START INFORMATION GIVEN

(* ===== verification/ChanCmd.v ===== *)
(** * Channel commands ([src/channel.c], second part)

    The handlers of KICK, PART, TOPIC, TB, SJOIN and JOIN.  A handler gets the
    client that a line came from and the arguments of the line; a client that
    leaves through an early [return] of the source is an early [mret tt]. *)

From S2P Require Import Prelude CString Match Rblib Tools Rserv Fault World Lookup ModeBuild Channel SimpleMode.

Section commands.
Context `{Sys}.

Definition c_kick (client_p : ptr) (parv : list string) : M world unit :=
  if (length parv <? 2)%nat then mret tt else
  a1 ← argv parv 1;
  if is_empty a1 then mret tt else
  name ← arg parv 0;
  nick ← str a1;
  r ← find_channel name;
  match r with
  | None => mret tt
  | Some chptr =>
    t ← find_service nick;
    match t with
    | Some target_p => rejoin_service target_p chptr false
    | None =>
      t ← find_user nick true;
      match t with
      | None => mret tt
      | Some target_p =>
        m ← find_chmember chptr target_p;
        match m with
        | None => mret tt
        | Some mptr => del_chmember mptr
        end
      end
    end
  end.

Definition c_part (client_p : ptr) (parv : list string) : M world unit :=
  if (length parv <? 1)%nat then mret tt else
  a0 ← argv parv 0;
  if is_empty a0 then mret tt else
  b ← IsUser client_p;
  if negb b then mret tt else
  name ← str a0;
  r ← find_channel name;
  match r with
  | None => mret tt
  | Some chptr =>
    m ← find_chmember chptr client_p;
    match m with
    | None => mret tt
    | Some mptr => del_chmember mptr
    end
  end.

Definition c_topic (client_p : ptr) (parv : list string) : M world unit :=
  if (length parv <? 2)%nat then mret tt else
  name ← arg parv 0;
  r ← find_channel name;
  match r with
  | None => mret tt
  | Some chptr =>
    a1 ← argv parv 1;
    _ ← (if is_empty a1 then
           upd_channel chptr (fun ch => ch <| ch_topic := ""%string |> <| ch_topicwho := ""%string |>
                                           <| ch_topic_tsinfo := 0 |>)
         else
           topic ← str a1;
           c ← rd clients client_p;
           let who := match cl_user c with
                      | Some u => nickuserhost (NICKUSERHOSTLEN + 1) (cl_name c) (us_username u) (us_host u)
                      | None => rb_strlcpy (NICKUSERHOSTLEN + 1) (cl_name c)
                      end in
           now ← gets rb_time;
           upd_channel chptr (fun ch => ch <| ch_topic := rb_strlcpy (TOPICLEN + 1) topic |>
                                           <| ch_topicwho := who |> <| ch_topic_tsinfo := now |>));
    hook HOOK_CHANNEL_TOPIC (HookPtr chptr)
  end.

(** [rb_strlcpy] of a topic and its author, and the time of both. *)
Definition set_topic (chptr : ptr) (topic who : string) : M world unit :=
  now ← gets rb_time;
  _ ← upd_channel chptr (fun ch => ch <| ch_topic := rb_strlcpy (TOPICLEN + 1) topic |>
                                      <| ch_topicwho := rb_strlcpy (NICKUSERHOSTLEN + 1) who |>
                                      <| ch_topic_tsinfo := now |>);
  hook HOOK_CHANNEL_TOPIC (HookPtr chptr).

Definition c_tb (client_p : ptr) (parv : list string) : M world unit :=
  if (length parv <? 3)%nat then mret tt else
  b ← IsServer client_p;
  if negb b then mret tt else
  name ← arg parv 0;
  r ← find_channel name;
  match r with
  | None => mret tt
  | Some chptr =>
    ts ← arg parv 1;
    let topicts := atol ts in
    ch ← rd channels chptr;
    if negb (is_empty (Some (ch_topic ch))) && (ch_topic_tsinfo ch <? topicts) then mret tt
    else if (length parv =? 4)%nat then
      a3 ← argv parv 3;
      if is_empty a3 then mret tt
      else topic ← str a3; who ← arg parv 2; set_topic chptr topic who
    else
      a2 ← argv parv 2;
      if is_empty a2 then mret tt
      else topic ← str a2; c ← rd clients client_p; set_topic chptr topic (cl_name c)
  end.

(** ** Joining *)

(** The channel of a join: its address, the timestamp of the join, and whether
    the old modes and the new modes are to be kept. *)
Definition join_channel (name ts : string) (both : bool) : M world (ptr * Z * bool * bool) :=
  r ← find_channel name;
  match r with
  | None =>
    let newts := atol ts in
    chptr ← new_channel (zero_channel <| ch_name := rb_strlcpy (CHANNELLEN + 1) name |>
                                      <| ch_tsinfo := newts |>);
    _ ← add_channel chptr;
    mret (chptr, newts, false, true)
  | Some chptr =>
    ch ← rd channels chptr;
    let newts := atol ts in
    if (newts =? 0) || (ch_tsinfo ch =? 0) then
      _ ← upd_channel chptr (fun ch => ch <| ch_tsinfo := 0 |>);
      mret (chptr, newts, true, true)
    else if newts <? ch_tsinfo ch then mret (chptr, newts, false, true)
    else if both && (ch_tsinfo ch <? newts) then mret (chptr, newts, true, false)
    else mret (chptr, newts, true, true)
  end.

Definition services_of (chptr : ptr) (w : world) : list ptr :=
  match channels w !! chptr with Some ch => ch_services ch | None => [] end.

(** What a join with a lower timestamp clears. *)
Definition lower_ts (chptr : ptr) (newts : Z) (drop : bool) : M world unit :=
  _ ← upd_channel chptr (fun ch => ch <| ch_tsinfo := newts |>);
  _ ← remove_our_simple_modes chptr None 0;
  _ ← remove_our_ov_modes chptr;
  _ ← when drop (remove_our_bans chptr None true true true);
  w ← get;
  when (sent_burst w)
    (foreach (services_of chptr) (fun service_p => rejoin_service service_p chptr true)).

Definition merge_mode (newmode old : chmode) : chmode :=
  let l := if (cm_limit old =? 0) || (cm_limit old <? cm_limit newmode) then cm_limit newmode
           else cm_limit old in
  let k := if negb (key_set old) || (0 <? strcmp (cm_key old) (cm_key newmode))
           then rb_strlcpy (KEYLEN + 1) (cm_key newmode) else cm_key old in
  Chmode (Z.lor (cm_mode old) (cm_mode newmode)) k l.

Fixpoint skip_blanks (s : string) : string :=
  match s with String c s' => if Ascii.eqb c " " then skip_blanks s' else s | EmptyString => s end.

(** The text up to the next space, and what follows it. *)
Definition next_word (s : string) : string * option string :=
  match strchr s " " with Some (w, rest) => (w, Some rest) | None => (s, None) end.

(** The status prefixes of a nick in an SJOIN. *)
Definition nick_flags (s : string) : Z * string :=
  if Ascii.eqb (deref s) "@" then
    if Ascii.eqb (deref (tail s)) "+" then (Z.lor MODE_OPPED MODE_VOICED, tail (tail s))
    else (MODE_OPPED, tail s)
  else if Ascii.eqb (deref s) "+" then
    if Ascii.eqb (deref (tail s)) "@" then (Z.lor MODE_VOICED MODE_OPPED, tail (tail s))
    else (MODE_VOICED, tail s)
  else (0, s).

Definition kept_flags (keep_new_modes : bool) (flags : Z) : Z :=
  if keep_new_modes then flags
  else if has_flag flags MODE_OPPED then MODE_DEOPPED else 0.

Fixpoint sjoin_loop (fuel : nat) (s : option string) (chptr : ptr) (keep_new_modes : bool)
    (joined : list ptr) : M world (list ptr) :=
  match fuel with
  | O => faulty OutOfFuel
  | S fuel =>
    if is_empty s then mret joined
    else
      s ← str s;
      let '(word, p) := next_word (skip_blanks s) in
      let '(flags, nick) := nick_flags word in
      let flags := kept_flags keep_new_modes flags in
      t ← find_user nick true;
      match t with
      | None => sjoin_loop fuel p chptr keep_new_modes joined
      | Some target_p =>
        b ← is_member chptr target_p;
        if (b : bool) then sjoin_loop fuel p chptr keep_new_modes joined
        else
          member_p ← add_chmember chptr target_p flags;
          sjoin_loop fuel p chptr keep_new_modes (rb_dlinkAdd member_p joined)
      end
  end.

(** After the modes of an SJOIN: the hook and the nick list. *)
Definition sjoin_members (chptr : ptr) (nicks : option string) (keep_old_modes keep_new_modes : bool)
    : M world unit :=
  _ ← when (negb keep_old_modes) (hook HOOK_CHANNEL_SJOIN_LOWERTS (HookPtr chptr));
  if is_empty nicks then mret tt
  else
    s ← str nicks;
    joined ← sjoin_loop (S (S (strlen s))) (Some s) chptr keep_new_modes [];
    ch ← rd channels chptr;
    if channel_empty ch then free_channel chptr
    else _ ← hook_call HOOK_CHANNEL_JOIN (HookPtr chptr) (Members joined); mret tt.

Definition c_sjoin (client_p : ptr) (parv : list string) : M world unit :=
  if (length parv <? 4)%nat then mret tt else
  a3 ← argv parv 3;
  if is_empty a3 then mret tt else
  name ← arg parv 1;
  if negb (valid_chname name) then mret tt else
  ts ← arg parv 0;
  '(chptr, newts, keep_old_modes, keep_new_modes) ← join_channel name ts true;
  modes ← arg parv 2;
  '(args, newmode) ← (if negb (strcmp modes "0" =? 0)
                      then parse_simple_mode zero_chmode parv 2 true
                      else mret (3%nat, zero_chmode));
  _ ← s_assert (negb (args =? 0)%nat);
  if (args =? 0)%nat then
    mlog ("PROTO: SJOIN issued with invalid mode: " ++ rebuild_params parv 2)
  else
    _ ← when (negb keep_old_modes)
          (c ← rd clients client_p; lower_ts chptr newts (negb (is_empty (Some (cl_uid c)))));
    _ ← when keep_new_modes (upd_mode chptr (merge_mode newmode));
    nicks ← argv parv args;
    sjoin_members chptr nicks keep_old_modes keep_new_modes.

Definition channels_of (client_p : ptr) (w : world) : list ptr :=
  match clients w !! client_p ≫= cl_user with Some u => us_channels u | None => [] end.

(** A user leaves every channel. *)
Definition part_all (client_p : ptr) : M world unit :=
  _ ← user_of client_p; foreach_safe (channels_of client_p) del_chmember.

Definition c_join (client_p : ptr) (parv : list string) : M world unit :=
  a0 ← argv parv 0;
  if is_empty a0 then mret tt else
  b ← IsUser client_p;
  if negb b then mret tt else
  ts ← str a0;
  if (length parv =? 1)%nat && Ascii.eqb (deref ts) "0" then part_all client_p
  else if (length parv <? 3)%nat then mlog "PROTO: JOIN issued with insufficient parameters"
  else
    name ← arg parv 1;
    if negb (valid_chname name) then mret tt else
    '(chptr, newts, keep_old_modes, _) ← join_channel name ts false;
    '(args, newmode) ← parse_simple_mode zero_chmode parv 2 true;
    _ ← s_assert (negb (args =? 0)%nat);
    if (args =? 0)%nat then
      mlog ("PROTO: JOIN issued with invalid modestring: " ++ rebuild_params parv 2)
    else
      _ ← when (negb keep_old_modes) (lower_ts chptr newts false);
      _ ← when (negb keep_old_modes) (hook HOOK_CHANNEL_SJOIN_LOWERTS (HookPtr chptr));
      b ← is_member chptr client_p;
      joined ← (if (b : bool) then mret []
                else m ← add_chmember chptr client_p 0; mret (rb_dlinkAdd m []));
      _ ← hook_call HOOK_CHANNEL_JOIN (HookPtr chptr) (Members joined);
      mret tt.
End commands.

END INFORMATION GIVEN

## TASK DIRECTIONS:
In the entries above, find lines with "PROTO" and copy each.

## ANSWER SECTION:
    mlog ("PROTO: SJOIN issued with invalid mode: " ++ rebuild_params parv 2)
  else if (length parv <? 3)%nat then mlog "PROTO: JOIN issued with insufficient parameters"
      mlog ("PROTO: JOIN issued with invalid modestring: " ++ rebuild_params parv 2)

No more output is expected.